Rickke Mananzala, campaign coordinator for the youth activist group FIERCE, said Pier 45, the Christopher St. Pier, has always been a “home” for “young people of color who don’t have a safe place to go.”

“The history of the pier dates back to before the park was there,” he said. “There aren’t safe spaces for us and we want to preserve this as a safe space for us.”

David Tobo, who works at Gay Men’s Health Crisis, said he feels the gay youth are increasingly being made to feel unwelcome, in part by the PEP’s.

“Feeling pushed out from the pier, from Christopher St., from the Village — from little comments to actual summonses on the pier,” he said. “It’s starting to feel not like a home anymore.”

However, Elaine Goldman, head of the Christopher St. Block Association, and David Poster of the Christopher St. Patrol — Poster called for a 10 p.m. curfew on the pier — said the park officers are too lenient on youth who are acting wildly.

“They’re not efficient,” Goldman said. “They’re decision-making is very poor.” Goldman said residents would like to see state police replace the PEP’s in the park.

Fishman said the PEP’s were hired on a three-year contract and that the contract expires this year. Yet, Fishman said, there are reasons why the Trust did not choose to have state police in the park, including that they don’t know the city rules on parks and they carry guns.

“State parks police carry firearms — and we were not interested in an armed police force,” she said.

Goldman retorted, “Sometimes there might be an incident where a firearm might be needed to protect someone.”

To the applause of FIERCE, Fishman said the Trust is not interested in having officers pack heat to deal with “things that are nuisances rather than actual crimes.”

“The residents are scared and maybe you’re not hearing that,” Goldman answered back.

But Fishman said activity in the park is “fairly neutral.” She admitted that activity on the street after the park closes can be “a bit more aggressive.”

“We need to get enforcement for these unruly youths — or get someone with weapons and really do it, so they’ll understand,” Poster said, as Sklarz hissed, “Boo!

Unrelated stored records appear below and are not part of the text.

(* ===== verification/Sha.v ===== *)
(** * The hash functions of zzclawterm-otp ([src/alg])

    [Sha1] models [sha1.rs]; [Sha2] models the code that [sha256.rs] and
    [sha512.rs] share line for line, as a record of the constants in which the
    two files differ.  The padding step is the same in the three files and is
    [pad].  The bit length is computed modulo the width of its field, which no
    message that fits in memory reaches. *)
From stdpp Require Import base list numbers.
From Stdlib Require Import ZArith Lia.
From S2P Require Import Prelude.

(** ** Padding *)

(** [pad block len_bytes input]: the buffer the code hashes.  [usize] is 64
    bits wide, so [!63_usize] is [bitnot 64 63]. *)
Definition pad (block len_bytes : Z) (input : list Z) : list Z :=
  let bit_len := wrap (8 * len_bytes) (len input * 8) in
  let padded := input ++ [0x80] in
  let target := Z.land (len padded + block) (bitnot 64 (block - 1)) - len_bytes in
  resize (Z.to_nat target) 0 padded ++ to_be_bytes (Z.to_nat len_bytes) bit_len.

(** [words[0..16]]: sixteen big-endian words of [wb] bytes each. *)
Definition prep_words (wb : nat) (chunk : list Z) : list Z :=
  map (fun i => from_be_bytes (take wb (drop (i * wb) chunk))) (seq 0 16).

(** The loop that fills the rest of [words]: iteration [i] computes [words[i]]
    from the entries below [i]. *)
Fixpoint extend_schedule (f : list Z -> Z) (n : nat) (words : list Z) : list Z :=
  match n with
  | O => words
  | S n' => extend_schedule f n' (words ++ [f words])
  end.

Definition word_at (words : list Z) (i : nat) : Z := nth i words 0.

(** ** SHA-1 ([alg/sha1.rs]) *)
Module Sha1.

Definition state : Type := Z * Z * Z * Z * Z.

Definition init : state :=
  (0x67452301, 0xEFCDAB89, 0x98BADCFE, 0x10325476, 0xC3D2E1F0).

Definition next_word (words : list Z) : Z :=
  let i := length words in
  rotate_left 32
    (Z.lxor (Z.lxor (Z.lxor (word_at words (i - 3)) (word_at words (i - 8)))
                    (word_at words (i - 14))) (word_at words (i - 16))) 1.

Definition schedule (chunk : list Z) : list Z :=
  extend_schedule next_word 64 (prep_words 4 chunk).

Definition round_fk (i : nat) (b c d : Z) : Z * Z :=
  if (i <? 20)%nat then (Z.lor (Z.land b c) (Z.land (bitnot 32 b) d), 0x5A827999)
  else if (i <? 40)%nat then (Z.lxor (Z.lxor b c) d, 0x6ED9EBA1)
  else if (i <? 60)%nat then
    (Z.lor (Z.lor (Z.land b c) (Z.land b d)) (Z.land c d), 0x8F1BBCDC)
  else (Z.lxor (Z.lxor b c) d, 0xCA62C1D6).

Definition round (words : list Z) (s : state) (i : nat) : state :=
  let '(a, b, c, d, e) := s in
  let (f, k) := round_fk i b c d in
  let temp :=
    wrapping_add 32
      (wrapping_add 32
         (wrapping_add 32 (wrapping_add 32 (rotate_left 32 a 5) f) e) k)
      (word_at words i) in
  (temp, a, rotate_left 32 b 30, c, d).

Definition compress (s : state) (chunk : list Z) : state :=
  let words := schedule chunk in
  let '(a, b, c, d, e) := fold_left (round words) (seq 0 80) s in
  let '(s0, s1, s2, s3, s4) := s in
  (wrapping_add 32 s0 a, wrapping_add 32 s1 b, wrapping_add 32 s2 c,
   wrapping_add 32 s3 d, wrapping_add 32 s4 e).

Definition digest (s : state) : list Z :=
  let '(s0, s1, s2, s3, s4) := s in
  concat (map (to_be_bytes 4) [s0; s1; s2; s3; s4]).

Definition sha1 (input : list Z) : list Z :=
  digest (fold_left compress (chunks 64 (pad 64 8 input)) init).

End Sha1.

(** ** SHA-256 and SHA-512 ([alg/sha256.rs], [alg/sha512.rs]) *)
Module Sha2.

(** The constants in which the two files differ. *)
Record params := {
  word : Z;                 (* bits of a word *)
  block : nat;              (* BLOCK_SIZE *)
  len_bytes : Z;            (* bytes of the length field *)
  rounds : nat;             (* COMPRESSION_ROUNDS *)
  small0 : Z * Z * Z;       (* rotate, rotate, shift of the schedule's s0 *)
  small1 : Z * Z * Z;
  big0 : Z * Z * Z;         (* rotations of the round's s0 *)
  big1 : Z * Z * Z;
  K : list Z;
  init : list Z
}.

Definition state : Type := Z * Z * Z * Z * Z * Z * Z * Z.

Definition state_of (l : list Z) : state :=
  (nth 0 l 0, nth 1 l 0, nth 2 l 0, nth 3 l 0, nth 4 l 0, nth 5 l 0, nth 6 l 0, nth 7 l 0).

Section Code.
Context (p : params).
Let w := word p.
Let wb : nat := Z.to_nat (word p / 8).

Definition schedule_sigma (r : Z * Z * Z) (x : Z) : Z :=
  let '(r1, r2, s) := r in
  Z.lxor (Z.lxor (rotate_right w x r1) (rotate_right w x r2)) (Z.shiftr x s).

Definition round_sigma (r : Z * Z * Z) (x : Z) : Z :=
  let '(r1, r2, r3) := r in
  Z.lxor (Z.lxor (rotate_right w x r1) (rotate_right w x r2)) (rotate_right w x r3).

Definition next_word (words : list Z) : Z :=
  let i := length words in
  let s0 := schedule_sigma (small0 p) (word_at words (i - 15)) in
  let s1 := schedule_sigma (small1 p) (word_at words (i - 2)) in
  wrapping_add w
    (wrapping_add w (wrapping_add w (word_at words (i - 16)) s0) (word_at words (i - 7)))
    s1.

Definition schedule (chunk : list Z) : list Z :=
  extend_schedule next_word (rounds p - 16) (prep_words wb chunk).

Definition round (words : list Z) (st : state) (i : nat) : state :=
  let '(a, b, c, d, e, f, g, h) := st in
  let s1 := round_sigma (big1 p) e in
  let ch := Z.lxor (Z.land e f) (Z.land (bitnot w e) g) in
  let temp1 :=
    wrapping_add w
      (wrapping_add w (wrapping_add w (wrapping_add w h s1) ch) (word_at (K p) i))
      (word_at words i) in
  let s0 := round_sigma (big0 p) a in
  let maj := Z.lxor (Z.lxor (Z.land a b) (Z.land a c)) (Z.land b c) in
  let temp2 := wrapping_add w s0 maj in
  (wrapping_add w temp1 temp2, a, b, c, wrapping_add w d temp1, e, f, g).

Definition compress (st : state) (chunk : list Z) : state :=
  let words := schedule chunk in
  let '(a, b, c, d, e, f, g, h) := fold_left (round words) (seq 0 (rounds p)) st in
  let '(s0, s1, s2, s3, s4, s5, s6, s7) := st in
  (wrapping_add w s0 a, wrapping_add w s1 b, wrapping_add w s2 c, wrapping_add w s3 d,
   wrapping_add w s4 e, wrapping_add w s5 f, wrapping_add w s6 g, wrapping_add w s7 h).

Definition digest (st : state) : list Z :=
  let '(s0, s1, s2, s3, s4, s5, s6, s7) := st in
  concat (map (to_be_bytes wb) [s0; s1; s2; s3; s4; s5; s6; s7]).

Definition sha2 (input : list Z) : list Z :=
  digest (fold_left compress
            (chunks (block p) (pad (Z.of_nat (block p)) (len_bytes p) input))
            (state_of (init p))).
End Code.

(** [const K: [u32; 64]] of [sha256.rs], one list per line of the source. *)
Definition K256 : list Z := concat [
  [0x428a2f98; 0x71374491; 0xb5c0fbcf; 0xe9b5dba5; 0x3956c25b; 0x59f111f1; 0x923f82a4];
  [0xab1c5ed5; 0xd807aa98; 0x12835b01; 0x243185be; 0x550c7dc3; 0x72be5d74; 0x80deb1fe];
  [0x9bdc06a7; 0xc19bf174; 0xe49b69c1; 0xefbe4786; 0x0fc19dc6; 0x240ca1cc; 0x2de92c6f];
  [0x4a7484aa; 0x5cb0a9dc; 0x76f988da; 0x983e5152; 0xa831c66d; 0xb00327c8; 0xbf597fc7];
  [0xc6e00bf3; 0xd5a79147; 0x06ca6351; 0x14292967; 0x27b70a85; 0x2e1b2138; 0x4d2c6dfc];
  [0x53380d13; 0x650a7354; 0x766a0abb; 0x81c2c92e; 0x92722c85; 0xa2bfe8a1; 0xa81a664b];
  [0xc24b8b70; 0xc76c51a3; 0xd192e819; 0xd6990624; 0xf40e3585; 0x106aa070; 0x19a4c116];
  [0x1e376c08; 0x2748774c; 0x34b0bcb5; 0x391c0cb3; 0x4ed8aa4a; 0x5b9cca4f; 0x682e6ff3];
  [0x748f82ee; 0x78a5636f; 0x84c87814; 0x8cc70208; 0x90befffa; 0xa4506ceb; 0xbef9a3f7];
  [0xc67178f2] ].

(** [const K: [u64; 80]] of [sha512.rs]. *)
Definition K512 : list Z :=
  [ 0x428a2f98d728ae22; 0x7137449123ef65cd; 0xb5c0fbcfec4d3b2f;
    0xe9b5dba58189dbbc; 0x3956c25bf348b538; 0x59f111f1b605d019;
    0x923f82a4af194f9b; 0xab1c5ed5da6d8118; 0xd807aa98a3030242;
    0x12835b0145706fbe; 0x243185be4ee4b28c; 0x550c7dc3d5ffb4e2;
    0x72be5d74f27b896f; 0x80deb1fe3b1696b1; 0x9bdc06a725c71235;
    0xc19bf174cf692694; 0xe49b69c19ef14ad2; 0xefbe4786384f25e3;
    0x0fc19dc68b8cd5b5; 0x240ca1cc77ac9c65; 0x2de92c6f592b0275;
    0x4a7484aa6ea6e483; 0x5cb0a9dcbd41fbd4; 0x76f988da831153b5;
    0x983e5152ee66dfab; 0xa831c66d2db43210; 0xb00327c898fb213f;
    0xbf597fc7beef0ee4; 0xc6e00bf33da88fc2; 0xd5a79147930aa725;
    0x06ca6351e003826f; 0x142929670a0e6e70; 0x27b70a8546d22ffc;
    0x2e1b21385c26c926; 0x4d2c6dfc5ac42aed; 0x53380d139d95b3df;
    0x650a73548baf63de; 0x766a0abb3c77b2a8; 0x81c2c92e47edaee6;
    0x92722c851482353b; 0xa2bfe8a14cf10364; 0xa81a664bbc423001;
    0xc24b8b70d0f89791; 0xc76c51a30654be30; 0xd192e819d6ef5218;
    0xd69906245565a910; 0xf40e35855771202a; 0x106aa07032bbd1b8;
    0x19a4c116b8d2d0c8; 0x1e376c085141ab53; 0x2748774cdf8eeb99;
    0x34b0bcb5e19b48a8; 0x391c0cb3c5c95a63; 0x4ed8aa4ae3418acb;
    0x5b9cca4f7763e373; 0x682e6ff3d6b2b8a3; 0x748f82ee5defb2fc;
    0x78a5636f43172f60; 0x84c87814a1f0ab72; 0x8cc702081a6439ec;
    0x90befffa23631e28; 0xa4506cebde82bde9; 0xbef9a3f7b2c67915;
    0xc67178f2e372532b; 0xca273eceea26619c; 0xd186b8c721c0c207;
    0xeada7dd6cde0eb1e; 0xf57d4f7fee6ed178; 0x06f067aa72176fba;
    0x0a637dc5a2c898a6; 0x113f9804bef90dae; 0x1b710b35131c471b;
    0x28db77f523047d84; 0x32caab7b40c72493; 0x3c9ebe0a15c9bebc;
    0x431d67c49c100d4c; 0x4cc5d4becb3e42b6; 0x597f299cfc657e2a;
    0x5fcb6fab3ad6faec; 0x6c44198c4a475817 ].

Definition params256 : params := {|
  word := 32; block := 64; len_bytes := 8; rounds := 64;
  small0 := (7, 18, 3); small1 := (17, 19, 10);
  big0 := (2, 13, 22); big1 := (6, 11, 25);
  K := K256;
  init := [ 0x6a09e667; 0xbb67ae85; 0x3c6ef372; 0xa54ff53a;
            0x510e527f; 0x9b05688c; 0x1f83d9ab; 0x5be0cd19 ] |}.

Definition params512 : params := {|
  word := 64; block := 128; len_bytes := 16; rounds := 80;
  small0 := (1, 8, 7); small1 := (19, 61, 6);
  big0 := (28, 34, 39); big1 := (14, 18, 41);
  K := K512;
  init := [ 0x6a09e667f3bcc908; 0xbb67ae8584caa73b; 0x3c6ef372fe94f82b;
            0xa54ff53a5f1d36f1; 0x510e527fade682d1; 0x9b05688c2b3e6c1f;
            0x1f83d9abfb41bd6b; 0x5be0cd19137e2179 ] |}.

Definition sha256 : list Z -> list Z := sha2 params256.
Definition sha512 : list Z -> list Z := sha2 params512.

End Sha2.
(* ===== verification/Encoding.v ===== *)
(** * The text encodings of zzclawterm-otp ([src/encoding])

    [Base32], [Hex] and [Url] model [base32.rs], [hex.rs] and [url.rs].  A
    [String] is its UTF-8 bytes.  The decoders' error values are those of the
    code; [Hex.decode] can also panic, on a slice that would cut a character. *)
From stdpp Require Import base list numbers strings.
From Stdlib Require Import ZArith Lia.
From S2P Require Import Prelude.

Module Base32.

Definition ALPHABET : list Z := bs "ABCDEFGHIJKLMNOPQRSTUVWXYZ234567".

Inductive error := InvalidChar (c : Z).

#[global] Instance error_eq_dec : EqDecision error.
Proof. solve_decision. Defined.

(** The inner [while bits_left >= 5] loop.  Each turn takes five bits, so the
    bit count itself is enough fuel. *)
Fixpoint emit (fuel : nat) (buffer bits_left : Z) (encoded : list Z) : Z * list Z :=
  match fuel with
  | O => (bits_left, encoded)
  | S fuel' =>
      if 5 <=? bits_left then
        let index := Z.land (Z.shiftr buffer (bits_left - 5)) 0x1F in
        emit fuel' buffer (bits_left - 5) (encoded ++ [nth (Z.to_nat index) ALPHABET 0])
      else (bits_left, encoded)
  end.

(** One turn of [for &byte in data]; [buffer] is a [u16]. *)
Definition encode_byte (st : Z * Z * list Z) (byte : Z) : Z * Z * list Z :=
  let '(buffer, bits_left, encoded) := st in
  let buffer := Z.lor (wrap 16 (Z.shiftl buffer 8)) byte in
  let bits_left := bits_left + 8 in
  let (bits_left, encoded) := emit (Z.to_nat bits_left) buffer bits_left encoded in
  (buffer, bits_left, encoded).

Definition encode (data : list Z) : list Z :=
  let '(buffer, bits_left, encoded) := fold_left encode_byte data (0, 0, []) in
  if 0 <? bits_left then
    let index := Z.land (wrap 16 (Z.shiftl buffer (5 - bits_left))) 0x1F in
    encoded ++ [nth (Z.to_nat index) ALPHABET 0]
  else encoded.

Definition char_value (b : Z) : option Z :=
  if (65 <=? b) && (b <=? 90) then Some (b - 65)
  else if (97 <=? b) && (b <=? 122) then Some (b - 97)
  else if (50 <=? b) && (b <=? 55) then Some (b - 50 + 26)
  else None.

(** The decoder's buffer is a [u32]. *)
Definition decode_char (buffer bits_left : Z) (output : list Z) (val : Z)
  : Z * Z * list Z :=
  let buffer := Z.lor (wrap 32 (Z.shiftl buffer 5)) val in
  let bits_left := bits_left + 5 in
  if 8 <=? bits_left then
    (buffer, bits_left - 8, output ++ [wrap 8 (Z.shiftr buffer (bits_left - 8))])
  else (buffer, bits_left, output).

Fixpoint decode_loop (data : list Z) (buffer bits_left : Z) (output : list Z)
  : result (list Z) error :=
  match data with
  | [] => Ok output
  | b :: data' =>
      match char_value b with
      | None => Err (InvalidChar b)
      | Some val =>
          let '(buffer, bits_left, output) := decode_char buffer bits_left output val in
          decode_loop data' buffer bits_left output
      end
  end.

Definition decode (data : list Z) : result (list Z) error := decode_loop data 0 0 [].

End Base32.

Module Hex.

(** [const HEX_BYTES]: the two digits of every byte value, in order. *)
Definition HEX_BYTES : list Z :=
  bs "000102030405060708090a0b0c0d0e0f101112131415161718191a1b1c1d1e1f"
  ++ bs "202122232425262728292a2b2c2d2e2f303132333435363738393a3b3c3d3e3f"
  ++ bs "404142434445464748494a4b4c4d4e4f505152535455565758595a5b5c5d5e5f"
  ++ bs "606162636465666768696a6b6c6d6e6f707172737475767778797a7b7c7d7e7f"
  ++ bs "808182838485868788898a8b8c8d8e8f909192939495969798999a9b9c9d9e9f"
  ++ bs "a0a1a2a3a4a5a6a7a8a9aaabacadaeafb0b1b2b3b4b5b6b7b8b9babbbcbdbebf"
  ++ bs "c0c1c2c3c4c5c6c7c8c9cacbcccdcecfd0d1d2d3d4d5d6d7d8d9dadbdcdddedf"
  ++ bs "e0e1e2e3e4e5e6e7e8e9eaebecedeeeff0f1f2f3f4f5f6f7f8f9fafbfcfdfeff".

(** [HEX_BYTES.get_unchecked(2 * b .. 2 * b + 2)]. *)
Definition hex_pair (b : Z) : list Z := take 2 (drop (Z.to_nat (2 * b)) HEX_BYTES).

Definition encode (data : list Z) : list Z := concat (map hex_pair data).

Inductive error := InvalidLength | ParseInt.

#[global] Instance hex_error_eq_dec : EqDecision error.
Proof. solve_decision. Defined.

(** The mapped closure on each [i] of [(0..data.len()).step_by(2)], collected
    until the first error.  [&data[i..i + 2]] panics unless [i + 2] is a
    character boundary of [data]; [i] is 0 or the previous end. *)
Fixpoint decode_pairs (data : list Z) : option (result (list Z) error) :=
  match data with
  | x :: y :: rest =>
      if match rest with z :: _ => cont z | [] => false end then None
      else
        match from_str_radix 16 U8_MAX [x; y] with
        | None => Some (Err ParseInt)
        | Some b =>
            let* r := decode_pairs rest in
            Some (let? bytes := r in Ok (b :: bytes))
        end
  | _ => Some (Ok [])
  end.

Definition decode (data : list Z) : option (result (list Z) error) :=
  if Z.odd (len data) then Some (Err InvalidLength) else decode_pairs data.

End Hex.

Module Url.

Definition SAFE_CHARS : list Z :=
  bs "ABCDEFGHIJKLMNOPQRSTUVWXYZabcdefghijklmnopqrstuvwxyz0123456789-_.~".

(** [format!("{b:02X}")] for a byte. *)
Definition upper_digit (d : Z) : Z := if d <? 10 then 48 + d else 55 + d.
Definition upper_hex (b : Z) : list Z := [upper_digit (b / 16); upper_digit (b mod 16)].

Definition encode_byte (b : Z) : list Z :=
  if bool_decide (b ∈ SAFE_CHARS) then [b] else 37 :: upper_hex b.

Definition encode (data : list Z) : list Z := concat (map encode_byte data).

Inductive error := InvalidHex (s : list Z) | UnexpectedEnd | InvalidUtf8.

#[global] Instance url_error_eq_dec : EqDecision error.
Proof. solve_decision. Defined.

(** The [while i < input.len()] loop. *)
Fixpoint decode_bytes (input : list Z) : result (list Z) error :=
  match input with
  | [] => Ok []
  | b :: rest =>
      if b =? 37 then
        match rest with
        | h1 :: h2 :: rest' =>
            let hex_str := if utf8_valid [h1; h2] then [h1; h2] else [] in
            let? byte := ok_or (from_str_radix 16 U8_MAX hex_str) (InvalidHex hex_str) in
            let? bytes := decode_bytes rest' in
            Ok (byte :: bytes)
        | _ => Err UnexpectedEnd
        end
      else
        let? bytes := decode_bytes rest in
        Ok (b :: bytes)
  end.

Definition decode (data : list Z) : result (list Z) error :=
  let? bytes := decode_bytes data in
  if utf8_valid bytes then Ok bytes else Err InvalidUtf8.

End Url.

(** ** Base 32 *)

(** A number in base [B], most significant digit first. *)
Definition from_base (B : Z) (l : list Z) : Z := fold_left (fun acc v => acc * B + v) l 0.

Lemma from_base_snoc B l v : from_base B (l ++ [v]) = from_base B l * B + v.
Proof. unfold from_base. by rewrite fold_left_app. Qed.

Lemma from_base_inj B l1 l2 :
  0 < B -> length l1 = length l2 ->
  Forall (fun v => 0 <= v < B) l1 -> Forall (fun v => 0 <= v < B) l2 ->
  from_base B l1 = from_base B l2 -> l1 = l2.
Proof.
  intros HB. revert l2. induction l1 as [| x l1 IH] using rev_ind; intros l2 Hl H1 H2 Heq.
  - by destruct l2.
  - destruct l2 as [| y l2 _] using rev_ind; [rewrite length_app in Hl; simpl in Hl; lia |].
    rewrite !length_app in Hl. simpl in Hl.
    apply Forall_app in H1 as [H1 Hx]. apply Forall_app in H2 as [H2 Hy].
    apply Forall_cons in Hx as [Hx _]. apply Forall_cons in Hy as [Hy _].
    rewrite !from_base_snoc in Heq.
    assert (x = y /\ from_base B l1 = from_base B l2) as [-> He].
    { assert (from_base B l1 = from_base B l2) by nia. lia. }
    f_equal. apply IH; (done || lia).
Qed.

Lemma alphabet_value v :
  0 <= v < 32 -> Base32.char_value (nth (Z.to_nat v) Base32.ALPHABET 0) = Some v.
Proof.
  intros Hv.
  assert (Hall : forallb (fun i => bool_decide
            (Base32.char_value (nth i Base32.ALPHABET 0) = Some (Z.of_nat i))) (seq 0 32) = true)
    by (vm_compute; done).
  rewrite forallb_forall in Hall. specialize (Hall (Z.to_nat v)).
  rewrite in_seq in Hall. specialize (Hall ltac:(lia)). apply bool_decide_eq_true in Hall.
  by rewrite Z2Nat.id in Hall by lia.
Qed.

Weapons!” in disbelief at his statement.

“It’s a tolerant community, it’s a beautiful community, but people are taking advantage of our tolerance,” Poster said.

Although FIERCE members have been accused of disrupting community meetings in the past, this time they were well behaved. Several of their members said they want to work with the community to find a resolution for the problems, and that they came to the meeting to start that process.

“Just because there are a few people who are disrespectful doesn’t mean that everyone else isn’t respectful,” said one of the youth.
Added Mananzala, “We all know this is going to be a hot topic for a really long time.”

The Parks and Waterfront Committee did not vote on any resolution regarding the PEP’s or park curfew. But chairperson Schwartz said he plans to have Sixth Precinct police come to one of the meetings, since the issue really seems to be the behavior on Christopher St., rather than in the park — so the issue is more police than PEP’s.

“I get a sense from David Poster’s talking point in The Villager that part of the problem is the Sixth Precinct is falling down on the job at the west end of Christopher St.,” Schwartz said, referring to a recent column by Poster in this newspaper.

Poster and others say manpower has dropped at the Sixth Precinct, a low-crime precinct, in recent years, and that more officers are needed to keep a handle on noise and other more serious activities.